Yes, the plan they'd been briefed on was a good one, or at least the best that could be hoped for after the clusterfuck of the last few days when the real plan was slowly picked apart and modified again and again. Callahan was still appalled and disgusted by that. He had watched the morale of his men change from an all time low as they were blasted back to orbit after the retreat to an all time high when the plan to overwhelm and capture Eden was first announced. The men knew an eight to one advantage over the Martians would most likely force a bloodless surrender of the city. The Martians were not dumb. They knew defeat when they saw it and they pulled back. Victory seemed assured.

That high morale, however, had started downward on a slippery, ever-increasing slope as the changes to the plan — obviously fomented by corporate minds working through their political lapdogs — were announced one by one. And now as his newly reinforced company was loaded up into their APCs and about to begin a brief three-hour march back into the Jutfield Gap — the vice of death it was called by those who had been there the first time — that morale was almost back to the level it had been at its worst. Nobody cared how much they outnumbered the Martians or how close to their targets they were this time. Nobody cared that they hadn't even been attacked from the air or from a Martian anti-tank laser in the hands of a special forces squad. None of the good that had happened today could override all of the bad that had already taken place. His experienced troops were almost superstitiously afraid of the Martians and his inexperienced troops — those maintenance men, janitors, cooks, and dishwashers that had been given M-24s and biosuits and told that a marine is a rifleman first and foremost — had naturally picked up on that fear, expanded upon it, exaggerating it until it had turned to a deep, pervasive dread somewhat akin to that felt for eternal damnation in the fires of hell.

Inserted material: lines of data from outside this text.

(** * feishu-bot: customer intake bot (feishu_bot.py, main.py)

    A shallow embedding of the conversational intake bot: Python [str]
    values are lists of Unicode code points, dictionaries are [gmap]s,
    and code that talks to Redis or to the Feishu API runs in a small
    state-and-exception monad over a [World] that holds the Redis
    client and the trace of outbound calls. *)

From Stdlib Require Import ZArith Lia List Bool String Ascii ssreflect.
From stdpp Require Import base option list gmap fin_maps.
(** X1.  add_group_member answers success exactly when a user is signed
    in, is authorized for the group and the target has no row in it; then
    it appends the one row (G, T, role) and nothing else.  In every other
    case it writes nothing.  It never changes the groups or an existing
    membership row. *)
Theorem add_group_member_outcome
    (db : Db) (auth_uid : option Uuid) (G T : Uuid) (role : Role)
    (new_id : Uuid) (now : Time) :
  let r := add_group_member db auth_uid G T role new_id now in
  let accepted :=
    match auth_uid with
    | Some U => is_authorized db U G && negb (is_member db G T)
    | None => false
    end in
  (if accepted
   then r = (mkDb (groups db)
                  (group_members db ++ [mkGroupMember new_id G T role now]),
             JsonSuccess "Member added successfully")
   else fst r = db /\ exists error, snd r = JsonError error)
  /\ groups (fst r) = groups db
  /\ forall m, In m (group_members db) -> In m (group_members (fst r)).
Proof.
  intros r accepted. unfold r, accepted, add_group_member, raw_insert_member.
  destruct auth_uid as [U |]; simpl.
  - destruct (is_authorized db U G); simpl.
    + destruct (is_member db G T); simpl.
      * repeat split; eauto.
      * repeat split. intros m Hin. apply in_or_app. now left.
    + repeat split; eauto.
  - repeat split; eauto.
Qed.

(** X2.  After add_group_member has answered success for target T, T has
    a row in G, and T is authorized for G exactly when the role given is
    admin or moderator or T is the creator of G. *)
Theorem add_group_member_grants
    (db db' : Db) (U G T : Uuid) (role : Role) (new_id : Uuid) (now : Time)
    (message : string)
    (Hok : add_group_member db (Some U) G T role new_id now = (db', JsonSuccess message)) :
  is_member db' G T = true
  /\ is_authorized db' T G = (is_creator db G T || admin_or_moderator role).
Proof.
  unfold add_group_member, raw_insert_member in Hok. simpl in Hok.
  destruct (is_authorized db U G); simpl in Hok; [| discriminate].
  destruct (is_member db G T) eqn:Habs; [discriminate |].
  inversion Hok; subst; clear Hok. split.
  - rewrite is_member_snoc. unfold is_pair. simpl.
    rewrite !String.eqb_refl. apply orb_true_r.
  - rewrite is_authorized_orb, has_role_snoc.
    rewrite (has_role_absent db G T _ Habs). unfold is_pair, is_creator. simpl.
    now rewrite !String.eqb_refl.
Qed.

Lemma add_group_member_grants_witness :
  is_member (mkDb [study_group]
                  [mkGroupMember "m1" "g1" "alice" Admin 10;
                   mkGroupMember "m2" "g1" "bob" Member 11;
                   mkGroupMember "m3" "g1" "carol" Moderator 12]) "g1" "carol" = true
  /\ is_authorized (mkDb [study_group]
                         [mkGroupMember "m1" "g1" "alice" Admin 10;
                          mkGroupMember "m2" "g1" "bob" Member 11;
                          mkGroupMember "m3" "g1" "carol" Moderator 12]) "carol" "g1"
     = (is_creator db_alice_bob "g1" "carol" || admin_or_moderator Moderator).
Proof.
  apply (add_group_member_grants db_alice_bob _ "alice" "g1" "carol" Moderator "m3" 12
           "Member added successfully").
  reflexivity.
Defined.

Callahan himself was certainly not immune to such feelings as his panic attack was showing him. So many things have gone wrong, his mind insisted on telling him. And there is so much more that could go wrong. Our advantage has been cut in half from what the original plan called for. The Martians still have the use of their navigation and communications satellites. We don't know if the air strike sent out after the Martian heavy guns actually hit any of them.

This last worry was particularly worrisome. Their commanders and the media had proclaimed the surprise air strikes a rousing success, stating that all targets had been destroyed and that most of the aircrews had returned safely and triumphantly. However the rumor mill — which Callahan and most of the others knew was typically a more accurate source of information — claimed that every last one of the hovers sent out had failed to return, the fates of the crews unknown. If that was the case it was possible the strike had not hit anything at all, that the Martian 250s would once again deny the marines the use of their own artillery. Without artillery support the coming battle stood a good chance of turning into the same sort of meat grinder as the first battle.